**AIM OF THE EXERCISE:**
Among the entries below, find all lines that include "Hrest" and copy them.

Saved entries
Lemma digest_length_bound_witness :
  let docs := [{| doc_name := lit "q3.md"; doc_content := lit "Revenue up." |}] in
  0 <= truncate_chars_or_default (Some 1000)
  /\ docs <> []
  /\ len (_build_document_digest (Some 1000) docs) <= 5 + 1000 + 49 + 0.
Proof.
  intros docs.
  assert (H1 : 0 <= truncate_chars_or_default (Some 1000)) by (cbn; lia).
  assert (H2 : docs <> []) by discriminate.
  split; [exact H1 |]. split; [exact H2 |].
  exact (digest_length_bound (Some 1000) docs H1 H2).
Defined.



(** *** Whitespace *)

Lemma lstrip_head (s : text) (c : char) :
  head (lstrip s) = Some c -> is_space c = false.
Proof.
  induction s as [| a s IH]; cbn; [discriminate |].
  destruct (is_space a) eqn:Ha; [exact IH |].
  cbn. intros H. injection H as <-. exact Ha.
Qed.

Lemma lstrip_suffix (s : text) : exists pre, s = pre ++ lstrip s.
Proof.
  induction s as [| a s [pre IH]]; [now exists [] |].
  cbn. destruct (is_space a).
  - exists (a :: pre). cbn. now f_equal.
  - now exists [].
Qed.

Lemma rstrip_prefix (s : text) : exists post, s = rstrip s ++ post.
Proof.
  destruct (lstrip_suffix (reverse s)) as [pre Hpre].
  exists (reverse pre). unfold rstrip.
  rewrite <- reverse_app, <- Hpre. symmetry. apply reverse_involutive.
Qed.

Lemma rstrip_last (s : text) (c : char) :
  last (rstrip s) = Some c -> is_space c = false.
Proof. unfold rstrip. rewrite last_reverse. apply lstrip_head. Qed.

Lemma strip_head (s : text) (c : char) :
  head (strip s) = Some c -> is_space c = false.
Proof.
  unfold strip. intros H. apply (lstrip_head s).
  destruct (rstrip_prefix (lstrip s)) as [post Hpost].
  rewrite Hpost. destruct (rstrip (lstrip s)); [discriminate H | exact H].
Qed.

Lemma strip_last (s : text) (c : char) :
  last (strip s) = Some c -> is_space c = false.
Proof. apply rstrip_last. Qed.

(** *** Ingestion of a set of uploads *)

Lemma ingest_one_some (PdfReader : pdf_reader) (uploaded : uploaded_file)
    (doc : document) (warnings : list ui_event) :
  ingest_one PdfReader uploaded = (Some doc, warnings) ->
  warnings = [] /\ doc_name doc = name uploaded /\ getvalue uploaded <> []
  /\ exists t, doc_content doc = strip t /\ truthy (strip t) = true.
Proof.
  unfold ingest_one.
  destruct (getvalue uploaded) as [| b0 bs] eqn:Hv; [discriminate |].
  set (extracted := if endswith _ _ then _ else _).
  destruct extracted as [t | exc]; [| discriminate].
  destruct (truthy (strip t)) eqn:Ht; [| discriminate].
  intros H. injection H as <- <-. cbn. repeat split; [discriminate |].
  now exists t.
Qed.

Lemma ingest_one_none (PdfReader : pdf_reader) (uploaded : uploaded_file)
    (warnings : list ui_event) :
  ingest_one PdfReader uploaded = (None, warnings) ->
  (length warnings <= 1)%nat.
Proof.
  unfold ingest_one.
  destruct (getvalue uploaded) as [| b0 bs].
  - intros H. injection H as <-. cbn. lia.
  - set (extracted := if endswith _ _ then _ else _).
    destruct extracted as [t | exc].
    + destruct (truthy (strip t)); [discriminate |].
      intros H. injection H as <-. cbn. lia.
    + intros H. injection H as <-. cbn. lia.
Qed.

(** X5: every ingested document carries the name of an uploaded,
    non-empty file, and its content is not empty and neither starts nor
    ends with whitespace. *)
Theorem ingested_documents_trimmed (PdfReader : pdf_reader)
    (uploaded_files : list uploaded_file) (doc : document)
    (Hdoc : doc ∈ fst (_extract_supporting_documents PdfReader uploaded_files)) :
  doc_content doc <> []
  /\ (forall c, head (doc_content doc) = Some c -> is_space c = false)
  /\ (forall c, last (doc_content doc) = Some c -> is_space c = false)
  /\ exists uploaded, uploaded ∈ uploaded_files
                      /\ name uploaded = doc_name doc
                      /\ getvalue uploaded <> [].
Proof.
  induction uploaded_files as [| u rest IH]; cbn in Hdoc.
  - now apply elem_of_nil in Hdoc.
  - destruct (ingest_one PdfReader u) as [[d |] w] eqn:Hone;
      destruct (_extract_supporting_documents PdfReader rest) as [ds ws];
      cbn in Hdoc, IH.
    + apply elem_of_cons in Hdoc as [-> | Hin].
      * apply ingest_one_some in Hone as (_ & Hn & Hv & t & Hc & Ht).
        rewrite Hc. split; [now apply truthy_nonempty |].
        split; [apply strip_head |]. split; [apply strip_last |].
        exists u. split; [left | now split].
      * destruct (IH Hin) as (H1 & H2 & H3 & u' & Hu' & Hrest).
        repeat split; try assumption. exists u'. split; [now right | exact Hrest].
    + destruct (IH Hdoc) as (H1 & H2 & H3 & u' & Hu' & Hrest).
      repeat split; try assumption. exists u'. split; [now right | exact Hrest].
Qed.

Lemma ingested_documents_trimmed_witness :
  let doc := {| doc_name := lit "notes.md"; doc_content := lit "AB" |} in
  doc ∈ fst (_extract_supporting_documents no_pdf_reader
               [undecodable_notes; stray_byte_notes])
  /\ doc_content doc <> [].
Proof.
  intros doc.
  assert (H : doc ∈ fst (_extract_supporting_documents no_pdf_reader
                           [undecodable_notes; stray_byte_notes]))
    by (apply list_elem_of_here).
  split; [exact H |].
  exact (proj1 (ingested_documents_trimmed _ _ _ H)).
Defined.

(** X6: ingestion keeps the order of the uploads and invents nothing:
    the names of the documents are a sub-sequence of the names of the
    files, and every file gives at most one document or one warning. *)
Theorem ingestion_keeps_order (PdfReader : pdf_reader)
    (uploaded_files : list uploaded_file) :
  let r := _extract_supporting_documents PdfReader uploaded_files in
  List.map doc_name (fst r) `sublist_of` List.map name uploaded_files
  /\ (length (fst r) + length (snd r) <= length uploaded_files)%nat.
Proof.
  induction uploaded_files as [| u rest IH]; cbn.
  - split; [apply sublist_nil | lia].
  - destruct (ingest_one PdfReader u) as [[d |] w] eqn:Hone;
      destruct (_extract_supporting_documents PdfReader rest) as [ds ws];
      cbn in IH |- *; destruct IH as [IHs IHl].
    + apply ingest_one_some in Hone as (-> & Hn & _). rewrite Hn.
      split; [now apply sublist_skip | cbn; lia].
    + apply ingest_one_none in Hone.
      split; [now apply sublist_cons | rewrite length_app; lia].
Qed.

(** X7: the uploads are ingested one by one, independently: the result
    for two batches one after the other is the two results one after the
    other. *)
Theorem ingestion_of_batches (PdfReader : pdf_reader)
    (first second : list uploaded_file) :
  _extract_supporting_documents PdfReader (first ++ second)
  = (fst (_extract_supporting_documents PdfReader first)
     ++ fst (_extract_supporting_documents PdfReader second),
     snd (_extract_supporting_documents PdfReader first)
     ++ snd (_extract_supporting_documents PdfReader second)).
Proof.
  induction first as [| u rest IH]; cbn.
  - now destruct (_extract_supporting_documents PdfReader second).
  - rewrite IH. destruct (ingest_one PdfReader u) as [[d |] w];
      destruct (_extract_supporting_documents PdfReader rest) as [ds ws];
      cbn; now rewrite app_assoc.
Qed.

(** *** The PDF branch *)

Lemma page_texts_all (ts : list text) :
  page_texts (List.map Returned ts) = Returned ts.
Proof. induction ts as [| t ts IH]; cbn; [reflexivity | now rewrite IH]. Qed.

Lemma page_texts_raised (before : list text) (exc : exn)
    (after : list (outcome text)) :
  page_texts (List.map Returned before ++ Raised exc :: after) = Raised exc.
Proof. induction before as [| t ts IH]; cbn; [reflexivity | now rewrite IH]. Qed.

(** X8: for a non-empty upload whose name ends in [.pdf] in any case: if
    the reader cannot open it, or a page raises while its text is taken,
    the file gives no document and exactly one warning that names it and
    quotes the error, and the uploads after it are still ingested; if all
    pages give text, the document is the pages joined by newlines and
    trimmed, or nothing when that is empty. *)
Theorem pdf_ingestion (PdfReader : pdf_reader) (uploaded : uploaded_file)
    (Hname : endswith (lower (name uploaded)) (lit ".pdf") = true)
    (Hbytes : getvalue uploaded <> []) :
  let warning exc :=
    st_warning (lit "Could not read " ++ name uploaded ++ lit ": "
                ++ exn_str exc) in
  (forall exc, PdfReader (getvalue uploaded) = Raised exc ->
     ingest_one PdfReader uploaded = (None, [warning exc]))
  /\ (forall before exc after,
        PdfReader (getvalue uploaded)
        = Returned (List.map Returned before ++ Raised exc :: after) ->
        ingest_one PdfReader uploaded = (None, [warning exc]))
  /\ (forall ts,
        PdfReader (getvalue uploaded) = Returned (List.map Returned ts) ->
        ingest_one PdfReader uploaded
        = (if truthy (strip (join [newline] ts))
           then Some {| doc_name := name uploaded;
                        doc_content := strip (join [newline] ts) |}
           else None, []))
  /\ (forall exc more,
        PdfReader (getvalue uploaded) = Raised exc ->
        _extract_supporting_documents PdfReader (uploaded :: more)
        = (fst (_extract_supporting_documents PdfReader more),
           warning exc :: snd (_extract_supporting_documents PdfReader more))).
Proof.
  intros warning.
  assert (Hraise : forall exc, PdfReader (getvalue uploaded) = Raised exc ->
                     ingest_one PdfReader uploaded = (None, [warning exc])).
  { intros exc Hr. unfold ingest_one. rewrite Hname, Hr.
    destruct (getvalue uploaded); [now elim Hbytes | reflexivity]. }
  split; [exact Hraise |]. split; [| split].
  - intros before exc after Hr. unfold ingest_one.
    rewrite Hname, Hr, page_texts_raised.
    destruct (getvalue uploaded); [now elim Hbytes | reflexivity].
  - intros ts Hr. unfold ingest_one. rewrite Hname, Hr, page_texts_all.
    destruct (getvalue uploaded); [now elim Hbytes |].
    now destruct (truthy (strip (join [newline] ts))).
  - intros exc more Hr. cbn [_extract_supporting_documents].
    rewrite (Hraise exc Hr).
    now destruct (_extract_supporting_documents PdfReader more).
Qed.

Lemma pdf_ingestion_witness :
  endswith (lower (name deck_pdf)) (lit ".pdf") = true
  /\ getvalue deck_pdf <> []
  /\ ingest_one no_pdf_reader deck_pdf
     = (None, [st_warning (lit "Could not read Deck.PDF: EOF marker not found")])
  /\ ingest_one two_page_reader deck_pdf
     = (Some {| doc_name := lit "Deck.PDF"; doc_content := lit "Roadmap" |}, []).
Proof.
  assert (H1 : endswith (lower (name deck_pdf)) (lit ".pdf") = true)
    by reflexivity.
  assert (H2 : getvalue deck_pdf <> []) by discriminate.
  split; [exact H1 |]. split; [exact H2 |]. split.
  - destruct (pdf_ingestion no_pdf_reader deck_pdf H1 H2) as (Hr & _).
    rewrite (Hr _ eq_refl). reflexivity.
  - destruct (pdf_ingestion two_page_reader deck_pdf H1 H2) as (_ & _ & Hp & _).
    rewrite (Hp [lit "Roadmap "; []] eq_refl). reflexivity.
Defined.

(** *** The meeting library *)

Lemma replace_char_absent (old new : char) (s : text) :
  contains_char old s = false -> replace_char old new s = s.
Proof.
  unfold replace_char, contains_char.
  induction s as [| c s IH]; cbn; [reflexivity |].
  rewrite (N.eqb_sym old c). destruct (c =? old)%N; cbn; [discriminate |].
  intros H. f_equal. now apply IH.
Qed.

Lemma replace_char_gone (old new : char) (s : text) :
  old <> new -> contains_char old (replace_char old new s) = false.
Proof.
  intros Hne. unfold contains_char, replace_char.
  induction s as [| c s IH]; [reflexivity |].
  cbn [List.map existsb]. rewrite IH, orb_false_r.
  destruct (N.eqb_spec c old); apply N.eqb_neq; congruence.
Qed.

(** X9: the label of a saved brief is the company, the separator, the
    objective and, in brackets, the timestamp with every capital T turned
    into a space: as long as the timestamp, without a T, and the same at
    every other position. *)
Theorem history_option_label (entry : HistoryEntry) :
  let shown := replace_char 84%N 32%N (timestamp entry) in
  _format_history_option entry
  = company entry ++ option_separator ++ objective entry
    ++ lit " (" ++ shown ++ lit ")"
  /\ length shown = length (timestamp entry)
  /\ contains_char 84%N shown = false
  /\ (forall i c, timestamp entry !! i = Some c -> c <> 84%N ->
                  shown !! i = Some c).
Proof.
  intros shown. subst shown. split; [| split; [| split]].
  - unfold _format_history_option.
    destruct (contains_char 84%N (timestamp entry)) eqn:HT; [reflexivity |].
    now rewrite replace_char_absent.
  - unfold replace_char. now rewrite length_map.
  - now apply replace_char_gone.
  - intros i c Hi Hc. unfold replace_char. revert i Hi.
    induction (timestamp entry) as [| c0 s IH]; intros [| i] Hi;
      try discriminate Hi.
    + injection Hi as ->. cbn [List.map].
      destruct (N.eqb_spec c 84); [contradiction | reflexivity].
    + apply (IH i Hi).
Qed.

**TASK SOLUTION:**
      * destruct (IH Hin) as (H1 & H2 & H3 & u' & Hu' & Hrest).
        repeat split; try assumption. exists u'. split; [now right | exact Hrest].
    + destruct (IH Hdoc) as (H1 & H2 & H3 & u' & Hu' & Hrest).
      repeat split; try assumption. exists u'. split; [now right | exact Hrest].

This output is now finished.